--- What you are asked to do ---
Only the lines below starting at the one containing "- rewrite read_bytes_line;" and ending at the one containing "Proof. induction a" belong in the answer, each copied exactly.

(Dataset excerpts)
***
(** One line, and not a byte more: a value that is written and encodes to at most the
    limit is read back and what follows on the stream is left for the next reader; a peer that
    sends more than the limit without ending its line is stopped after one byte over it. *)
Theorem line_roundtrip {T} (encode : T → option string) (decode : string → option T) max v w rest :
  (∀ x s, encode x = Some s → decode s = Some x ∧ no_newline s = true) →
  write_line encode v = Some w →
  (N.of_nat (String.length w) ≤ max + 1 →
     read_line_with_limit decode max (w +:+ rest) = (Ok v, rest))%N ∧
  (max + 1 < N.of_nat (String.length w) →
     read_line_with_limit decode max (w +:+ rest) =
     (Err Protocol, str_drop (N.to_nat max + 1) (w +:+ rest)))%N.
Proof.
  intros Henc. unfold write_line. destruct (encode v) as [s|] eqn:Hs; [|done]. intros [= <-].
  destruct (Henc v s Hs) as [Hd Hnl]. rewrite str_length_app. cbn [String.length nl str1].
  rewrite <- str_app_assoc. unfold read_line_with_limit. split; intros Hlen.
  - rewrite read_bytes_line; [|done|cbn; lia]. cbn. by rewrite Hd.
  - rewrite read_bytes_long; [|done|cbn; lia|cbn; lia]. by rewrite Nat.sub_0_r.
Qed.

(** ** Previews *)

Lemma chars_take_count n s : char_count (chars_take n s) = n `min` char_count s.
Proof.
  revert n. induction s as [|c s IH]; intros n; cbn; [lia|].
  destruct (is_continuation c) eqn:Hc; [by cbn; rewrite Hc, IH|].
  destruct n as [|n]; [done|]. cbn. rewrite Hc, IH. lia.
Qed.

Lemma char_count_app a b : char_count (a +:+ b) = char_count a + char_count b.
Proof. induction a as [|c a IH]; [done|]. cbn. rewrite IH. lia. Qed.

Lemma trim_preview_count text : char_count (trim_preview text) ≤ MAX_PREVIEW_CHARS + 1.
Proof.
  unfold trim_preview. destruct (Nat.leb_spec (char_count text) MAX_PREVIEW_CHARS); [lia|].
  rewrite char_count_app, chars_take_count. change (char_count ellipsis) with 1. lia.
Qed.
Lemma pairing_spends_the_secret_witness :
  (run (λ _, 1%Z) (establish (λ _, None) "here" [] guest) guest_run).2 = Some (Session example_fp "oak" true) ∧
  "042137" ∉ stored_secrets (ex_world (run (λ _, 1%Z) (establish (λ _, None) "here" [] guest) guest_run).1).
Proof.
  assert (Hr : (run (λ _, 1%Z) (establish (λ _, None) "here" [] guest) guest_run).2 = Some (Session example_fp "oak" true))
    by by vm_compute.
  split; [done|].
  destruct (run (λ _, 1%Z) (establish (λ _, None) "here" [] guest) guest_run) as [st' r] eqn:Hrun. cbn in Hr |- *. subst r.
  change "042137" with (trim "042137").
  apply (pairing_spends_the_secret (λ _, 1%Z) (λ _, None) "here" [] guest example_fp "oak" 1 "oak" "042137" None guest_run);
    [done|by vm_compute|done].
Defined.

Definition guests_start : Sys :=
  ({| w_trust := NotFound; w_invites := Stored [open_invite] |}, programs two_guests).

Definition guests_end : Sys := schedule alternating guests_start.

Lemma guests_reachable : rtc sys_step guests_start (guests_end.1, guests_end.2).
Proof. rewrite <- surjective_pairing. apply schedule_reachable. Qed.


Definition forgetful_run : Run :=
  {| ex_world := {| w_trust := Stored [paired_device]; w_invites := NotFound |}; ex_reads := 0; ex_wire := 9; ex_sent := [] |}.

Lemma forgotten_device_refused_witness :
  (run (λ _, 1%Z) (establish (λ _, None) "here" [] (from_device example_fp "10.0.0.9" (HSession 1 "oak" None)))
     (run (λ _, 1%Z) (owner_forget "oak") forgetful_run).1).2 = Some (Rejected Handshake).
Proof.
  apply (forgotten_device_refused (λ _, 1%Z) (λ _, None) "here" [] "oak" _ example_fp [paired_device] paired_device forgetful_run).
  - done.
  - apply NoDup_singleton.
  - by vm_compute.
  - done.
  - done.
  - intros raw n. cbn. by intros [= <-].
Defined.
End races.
***
--- Response area ---
  - rewrite read_bytes_line; [|done|cbn; lia]. cbn. by rewrite Hd.
  - rewrite read_bytes_long; [|done|cbn; lia|cbn; lia]. by rewrite Nat.sub_0_r.
Qed.

(** ** Previews *)

Lemma chars_take_count n s : char_count (chars_take n s) = n `min` char_count s.
Proof.
  revert n. induction s as [|c s IH]; intros n; cbn; [lia|].
  destruct (is_continuation c) eqn:Hc; [by cbn; rewrite Hc, IH|].
  destruct n as [|n]; [done|]. cbn. rewrite Hc, IH. lia.
Qed.

Lemma char_count_app a b : char_count (a +:+ b) = char_count a + char_count b.
Proof. induction a as [|c a IH]; [done|]. cbn. rewrite IH. lia. Qed.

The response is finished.